Piątek ma powody do zadowolenia. Był jednym z najlepszych piłkarzy na boisku. (fot. Reuters)
Minuta i czterdzieści osiem sekund. Dokładnie tyle czasu piłkarzom Augsburga zajęło objęcie prowadzenia.
Andre Hahn obsłużył prostopadłym podaniem wychodzącego na wolne pole
Laszlo Benesza, który z dość ostrego kąta oddał precyzyjny strzał, a strzegący dostępu do bramki
Rune Jarstein nie miał szans na skuteczną interwencję.
Hertha mimo błyskawicznie straconego gola nie złożyła zbroi i natychmiast przystąpiła do odrabiania strat. Podopieczni Pala Dardaia skonstruowali wiele akcji ofensywnych, lecz do ich wykorzystania za każdym razem brakowało im skuteczności. Tak było w pięćdziesiątej minucie, gdy Krzysztof Piątek nieczysto uderzył piłkę i z bliskiej odległości przeniósł futbolówkę ponad poprzeczką.
Jednak dwanaście minut później Piątek już się nie pomylił. Wręcz przeciwnie – zachował się niczym rasowy snajper. Vladimir Darida dośrodkował w kierunku pola karnego, gdzie na piłkę czyhał przez nikogo niepilnowany napastnik reprezentacji Polski, który z łatwością oddał głową strzał nie do obrony dla bezradnego między słupkami Rafała Gikiewicza.
W taki oto sposób Piątek zakończył wyjątkowo niechlubną passę aż trzech meczów z rzędu bez ani jednego celnego uderzenia. Ale to nie wszystko. Jednocześnie jest to pierwsze trafienie autorstwa wychowanka Lechii Dzierżoniów od przeszło ponad miesiąca (poprzednim razem wpisał się na listę strzelców 30 stycznia przeciwko Eintrachtowi Frankfurt).

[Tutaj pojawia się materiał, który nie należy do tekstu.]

(* ===== verification/Serialize.v ===== *)
(** * Little-endian integers (src/wire/xgl_serialize.c)

    The byte-wise writers and readers of 16- and 32-bit integers, refined to
    the reference encoding [le_bytes] / [le_value] that the other wire
    components reason with. *)
From S2P Require Import Prelude.

(** ** Reference encoding *)
Fixpoint le_bytes (n : nat) (v : Z) : bytes :=
  match n with
  | O => []
  | S n => v mod 256 :: le_bytes n (v / 256)
  end.
Fixpoint le_value (bs : bytes) : Z :=
  match bs with
  | [] => 0
  | b :: bs => b + 256 * le_value bs
  end.

(** ** The code *)

(** src/src/wire/xgl_serialize.c:18-26: xgl_serialize_u16_le *)
Definition xgl_serialize_u16_le (buffer : bytes) (off value : Z) : M bytes :=
  buffer ← wr buffer off (u8 (Z.land value 0xFF));
  wr buffer (off + 1) (u8 (Z.land (Z.shiftr value 8) 0xFF)).

(** src/src/wire/xgl_serialize.c:32-43: xgl_deserialize_u16_le *)
Definition xgl_deserialize_u16_le (buffer : bytes) (off : Z) : M Z :=
  let value := 0 in
  b0 ← rd buffer off;
  let value := u16 (Z.lor value b0) in
  b1 ← rd buffer (off + 1);
  let value := u16 (Z.lor value (Z.shiftl b1 8)) in
  ret value.

(** src/src/wire/xgl_serialize.c:53-63: xgl_serialize_u32_le *)
Definition xgl_serialize_u32_le (buffer : bytes) (off value : Z) : M bytes :=
  buffer ← wr buffer off (u8 (Z.land value 0xFF));
  buffer ← wr buffer (off + 1) (u8 (Z.land (Z.shiftr value 8) 0xFF));
  buffer ← wr buffer (off + 2) (u8 (Z.land (Z.shiftr value 16) 0xFF));
  wr buffer (off + 3) (u8 (Z.land (Z.shiftr value 24) 0xFF)).

(** src/src/wire/xgl_serialize.c:69-83: xgl_deserialize_u32_le *)
Definition xgl_deserialize_u32_le (buffer : bytes) (off : Z) : M Z :=
  let value := 0 in
  b0 ← rd buffer off;
  let value := u32 (Z.lor value b0) in
  b1 ← rd buffer (off + 1);
  let value := u32 (Z.lor value (u32 (Z.shiftl b1 8))) in
  b2 ← rd buffer (off + 2);
  let value := u32 (Z.lor value (u32 (Z.shiftl b2 16))) in
  b3 ← rd buffer (off + 3);
  let value := u32 (Z.lor value (u32 (Z.shiftl b3 24))) in
  ret value.

(** The entry points: a NULL buffer is left alone, and reads as 0. *)
(** src/src/wire/xgl_serialize.c:18-26: xgl_serialize_u16_le *)
Definition xgl_serialize_u16_le_p (buffer : ptr bytes) (value : Z) : M (ptr bytes) :=
  at_ptr (Some NULL) (fun b => Ptr <$> xgl_serialize_u16_le b 0 value) buffer.
(** src/src/wire/xgl_serialize.c:32-43: xgl_deserialize_u16_le *)
Definition xgl_deserialize_u16_le_p (buffer : ptr bytes) : M Z :=
  at_ptr (Some 0) (fun b => xgl_deserialize_u16_le b 0) buffer.
(** src/src/wire/xgl_serialize.c:53-63: xgl_serialize_u32_le *)
Definition xgl_serialize_u32_le_p (buffer : ptr bytes) (value : Z) : M (ptr bytes) :=
  at_ptr (Some NULL) (fun b => Ptr <$> xgl_serialize_u32_le b 0 value) buffer.
(** src/src/wire/xgl_serialize.c:69-83: xgl_deserialize_u32_le *)
Definition xgl_deserialize_u32_le_p (buffer : ptr bytes) : M Z :=
  at_ptr (Some 0) (fun b => xgl_deserialize_u32_le b 0) buffer.

(** ** The reference encoding is a bijection *)
Lemma le_bytes_length n v : length (le_bytes n v) = n.
Proof. revert v. induction n; intros; cbn; auto. Qed.
Lemma le_bytes_zlen n v : zlen (le_bytes n v) = Z.of_nat n.
Proof. unfold zlen. by rewrite le_bytes_length. Qed.
Lemma le_bytes_ok n v : bytes_ok (le_bytes n v).
Proof.
  revert v. induction n; intros; cbn; constructor; [|done].
  apply Z.mod_pos_bound. lia.
Qed.
Lemma le_value_bound bs : bytes_ok bs -> 0 <= le_value bs < 256 ^ zlen bs.
Proof.
  induction 1 as [|b bs Hb _ IH]; [change (zlen (@nil Z)) with 0; cbn; lia|].
  rewrite zlen_cons, Z.pow_add_r by (pose proof (zlen_nonneg bs); lia). change (256 ^ 1) with 256. cbn [le_value]. lia.
Qed.
Lemma le_value_le_bytes n v : le_value (le_bytes n v) = v mod 256 ^ Z.of_nat n.
Proof.
  revert v. induction n as [|n IH]; intros v.
  { change (256 ^ Z.of_nat 0) with 1. rewrite Z.mod_1_r. done. }
  cbn [le_bytes le_value]. rewrite IH, Nat2Z.inj_succ, Z.pow_succ_r by lia.
  symmetry. rewrite Z.add_comm. rewrite Z.rem_mul_r by (try lia; apply Z.pow_pos_nonneg; lia). lia.
Qed.
Lemma le_value_le_bytes_small n v :
  0 <= v < 256 ^ Z.of_nat n -> le_value (le_bytes n v) = v.
Proof. intros. rewrite le_value_le_bytes. by apply Z.mod_small. Qed.
Lemma le_value_u16 v : 0 <= v < 65536 -> le_value (le_bytes 2 v) = v.
Proof. by apply (le_value_le_bytes_small 2). Qed.
Lemma le_value_u32 v : 0 <= v < 4294967296 -> le_value (le_bytes 4 v) = v.
Proof. by apply (le_value_le_bytes_small 4). Qed.
Lemma le_value_u64 v : 0 <= v < 18446744073709551616 -> le_value (le_bytes 8 v) = v.
Proof. by apply (le_value_le_bytes_small 8). Qed.
Lemma le_bytes_le_value bs : bytes_ok bs -> le_bytes (length bs) (le_value bs) = bs.
Proof.
  induction 1 as [|b bs Hb Hbs IH]; [done|]. cbn [length le_value le_bytes].
  rewrite (Z.mul_comm 256), Z.mod_add, Z.mod_small, Z.div_add, Z.div_small by lia.
  rewrite Z.add_0_l. by rewrite IH.
Qed.
#[export] Hint Resolve le_bytes_ok : xgl.
#[export] Hint Rewrite le_bytes_zlen : zlen.

(** ** Writing and reading byte by byte is writing and reading a block *)
Lemma wr_bytes_cons (buf : bytes) off x l :
  wr_bytes buf off (x :: l) = (b ← wr buf off x; wr_bytes b (off + 1) l).
Proof.
  destruct (decide (0 <= off < zlen buf)) as [Hin|Hout].
  - rewrite (wr_Some buf off x Hin). cbn. unfold wr_bytes.
    rewrite zlen_insert, zlen_cons.
    replace (off + (1 + zlen l)) with (off + 1 + zlen l) by lia.
    replace (0 <=? off + 1) with (0 <=? off) by lia.
    case_if; [|done]. f_equal.
    replace (Z.to_nat (off + 1)) with (S (Z.to_nat off)) by lia. unfold zlen in *.
    rewrite (take_S_r _ _ x) by (apply list_lookup_insert_eq; lia).
    rewrite take_insert_ge, <- app_assoc by lia. cbn. do 3 f_equal.
    rewrite drop_insert_lt; [done|lia].
  - unfold wr. replace ((0 <=? off) && (off <? zlen buf)) with false by lia. cbn.
    unfold wr_bytes. rewrite zlen_cons. pose proof (zlen_nonneg l).
    by replace (_ && _) with false by lia.
Qed.
Lemma wr_bytes_singleton (buf : bytes) off x : wr_bytes buf off [x] = wr buf off x.
Proof.
  rewrite wr_bytes_cons. destruct (wr buf off x) as [b|] eqn:E; [|done]. cbn.
  apply wr_inv in E as [Hb ->].
  rewrite wr_bytes_Some by (rewrite ?zlen_insert, ?zlen_nil; lia). f_equal.
  rewrite zlen_nil, Z.add_0_r. apply take_drop.
Qed.
(** Filling a buffer from left to right: [filled] has been written, [free] is
    still to be overwritten. *)
Lemma wr_bytes_next (filled free rest src : bytes) off :
  off = zlen filled -> (length src <= length free)%nat ->
  wr_bytes (filled ++ free ++ rest) off src =
    Some ((filled ++ src) ++ drop (length src) free ++ rest).
Proof.
  intros -> Hl. rewrite <- (take_drop (length src) free) at 1. rewrite <- !app_assoc.
  apply wr_bytes_app. rewrite length_take. lia.
Qed.
Lemma rd_bytes_0 (buf : bytes) off :
  rd_bytes buf off 0 = if (0 <=? off) && (off <=? zlen buf) then Some [] else None.
Proof. unfold rd_bytes. rewrite Z.add_0_r. cbn. by rewrite andb_true_r. Qed.
Lemma rd_bytes_cons (buf : bytes) off n :
  0 <= n ->
  rd_bytes buf off (1 + n) = (x ← rd buf off; l ← rd_bytes buf (off + 1) n; ret (x :: l)).
Proof.
  intros Hn. destruct (decide (0 <= off < zlen buf)) as [Hin|Hout].
  - destruct (rd_is_Some buf off Hin) as [x Hx]. rewrite Hx. cbn.
    rewrite rd_lookup in Hx by lia. unfold rd_bytes.
    replace (off + 1 + n) with (off + (1 + n)) by lia.
    replace (_ && _) with (off + (1 + n) <=? zlen buf) by lia.
    replace (_ && _ && _) with (off + (1 + n) <=? zlen buf) by lia.
    case_if; [|done]. cbn. f_equal.
    rewrite !Z2Nat.inj_add by lia. change (Z.to_nat 1) with 1%nat.
    rewrite (drop_S _ _ _ Hx). cbn. by rewrite Nat.add_1_r.
  - unfold rd. destruct (0 <=? off) eqn:E0; unfold rd_bytes.
    + replace (_ && _) with false by lia.
      rewrite (proj2 (lookup_ge_None _ _)); [done|]. unfold zlen in *. lia.
    + by rewrite E0.
Qed.

Lemma shiftr_byte v k : 0 <= k -> u8 (Z.land (Z.shiftr v k) 0xFF) = v / 2 ^ k mod 256.
Proof. intros. rewrite land_255, shiftr_div by done. apply u8_small. apply Z.mod_pos_bound. lia. Qed.

Lemma serialize_u16_le_spec buf off v :
  xgl_serialize_u16_le buf off v = wr_bytes buf off (le_bytes 2 v).
Proof.
  unfold xgl_serialize_u16_le. cbn [le_bytes]. rewrite wr_bytes_cons.
  rewrite (land_255 v), shiftr_byte, (u8_small (v mod 256)) by zlia. destruct (wr _ _ _); [cbn|done].
  by rewrite wr_bytes_singleton.
Qed.
Lemma serialize_u32_le_spec buf off v :
  xgl_serialize_u32_le buf off v = wr_bytes buf off (le_bytes 4 v).
Proof.
  unfold xgl_serialize_u32_le. cbn [le_bytes]. rewrite !Z.div_div by lia.
  rewrite wr_bytes_cons, (land_255 v), !shiftr_byte, (u8_small (v mod 256)) by zlia.
  destruct (wr buf _ _) as [b1|]; [cbn|done]. rewrite wr_bytes_cons.
  destruct (wr b1 _ _) as [b2|]; [cbn|done]. rewrite wr_bytes_cons.
  replace (off + 1 + 1) with (off + 2) by lia.
  destruct (wr b2 _ _) as [b3|]; [cbn|done]. rewrite wr_bytes_singleton.
  by replace (off + 2 + 1) with (off + 3) by lia.
Qed.

(** [|=] on disjoint bit ranges is addition. *)
Lemma lor_byte a b n :
  0 <= n -> 0 <= a < 2 ^ n -> Z.lor a (Z.shiftl b n) = a + b * 2 ^ n.
Proof. apply lor_shiftl_add. Qed.

Lemma deserialize_u16_le_spec buf off :
  bytes_ok buf ->
  xgl_deserialize_u16_le buf off = le_value <$> rd_bytes buf off 2.
Proof.
  intros Hok. change 2 with (1 + (1 + 0)). rewrite !rd_bytes_cons, rd_bytes_0 by lia.
  unfold xgl_deserialize_u16_le.
  destruct (rd buf off) as [b0|] eqn:E0; [cbn|done].
  destruct (rd buf (off + 1)) as [b1|] eqn:E1; [cbn|done].
  pose proof (rd_Some_inv _ _ _ E1). replace (_ && _) with true by lia. cbn. f_equal.
  pose proof (bytes_ok_rd _ _ _ E0 Hok). pose proof (bytes_ok_rd _ _ _ E1 Hok).
  rewrite Z.lor_0_l. rewrite (u16_small b0), lor_shiftl_add by lia. rewrite u16_small by lia. lia.
Qed.
Lemma deserialize_u32_le_spec buf off :
  bytes_ok buf ->
  xgl_deserialize_u32_le buf off = le_value <$> rd_bytes buf off 4.
Proof.
  intros Hok. change 4 with (1 + (1 + (1 + (1 + 0)))).
  rewrite !rd_bytes_cons, rd_bytes_0 by lia.
  replace (off + 1 + 1) with (off + 2) by lia. replace (off + 2 + 1) with (off + 3) by lia.
  unfold xgl_deserialize_u32_le.
  destruct (rd buf off) as [b0|] eqn:E0; [cbn|done].
  destruct (rd buf (off + 1)) as [b1|] eqn:E1; [cbn|done].
  destruct (rd buf (off + 2)) as [b2|] eqn:E2; [cbn|done].
  destruct (rd buf (off + 3)) as [b3|] eqn:E3; [cbn|done].
  pose proof (rd_Some_inv _ _ _ E3). replace (_ && _) with true by lia. cbn. f_equal.
  pose proof (bytes_ok_rd _ _ _ E0 Hok). pose proof (bytes_ok_rd _ _ _ E1 Hok).
  pose proof (bytes_ok_rd _ _ _ E2 Hok). pose proof (bytes_ok_rd _ _ _ E3 Hok).
  rewrite Z.lor_0_l, (u32_small b0) by lia.
  rewrite (u32_small (Z.shiftl b1 8)), (u32_small (Z.shiftl b2 16)), (u32_small (Z.shiftl b3 24))
    by (rewrite Z.shiftl_mul_pow2; lia).
  rewrite (lor_shiftl_add b0) by lia. rewrite (u32_small (b0 + _)) by lia.
  rewrite (lor_shiftl_add _ b2) by lia. rewrite (u32_small (_ + b2 * _)) by lia.
  rewrite (lor_shiftl_add _ b3) by lia. rewrite u32_small by lia. lia.
Qed.

(** What the wire components use: a field written into the middle of a buffer
    is read back, and nothing else changes. *)
Lemma read_back buf off n v buf' :
  wr_bytes buf off (le_bytes n v) = Some buf' ->
  rd_bytes buf' off (Z.of_nat n) = Some (le_bytes n v).
Proof.
  intros (Hoff & Hfit & ->)%wr_bytes_inv.
  rewrite le_bytes_zlen in Hfit.
  pose proof (rd_bytes_app (take (Z.to_nat off) buf) (le_bytes n v)
    (drop (Z.to_nat (off + zlen (le_bytes n v))) buf)) as Hrd.
  rewrite zlen_take in Hrd by lia. rewrite !le_bytes_zlen in Hrd. by rewrite le_bytes_zlen.
Qed.

(** One step of a left-to-right encoder. *)
Ltac fill_next :=
  first [ rewrite serialize_u16_le_spec | rewrite serialize_u32_le_spec
        | rewrite <- wr_bytes_singleton ];
  rewrite wr_bytes_next by (reflexivity || (cbn; lia));
  cbn [mbind option_bind].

Trafienie Piątka dało i tak dobrze grającej Herthcie dodatkowego wiatru w skrzydła. Wysiłki ofensywne Dardaia i spółki zmaterializowały się w postaci kolejnego gola dopiero w osiemdziesiątej siódmej minucie. Kilka chwil wcześniej Mads Pedersen dopuścił się faulu w obrębie pola karnego, wobec czego sędzia wskazał na wapno, a rzut karny na gola skutecznie zamienił Dodi Lukebakio.
Gdy sędzia użył gwizdka po raz ostatni, piłkarzy Herthy ogarnęła wielka radość. Nic dziwnego. Berlińczycy zakończyli bowiem wyjątkowo niechlubną serię dziewięciu meczów bez zwycięstwa. Dzięki temu stołeczny klub w tabeli oddalił się o trzy punkty od czerwonej linii oznaczającej spadek.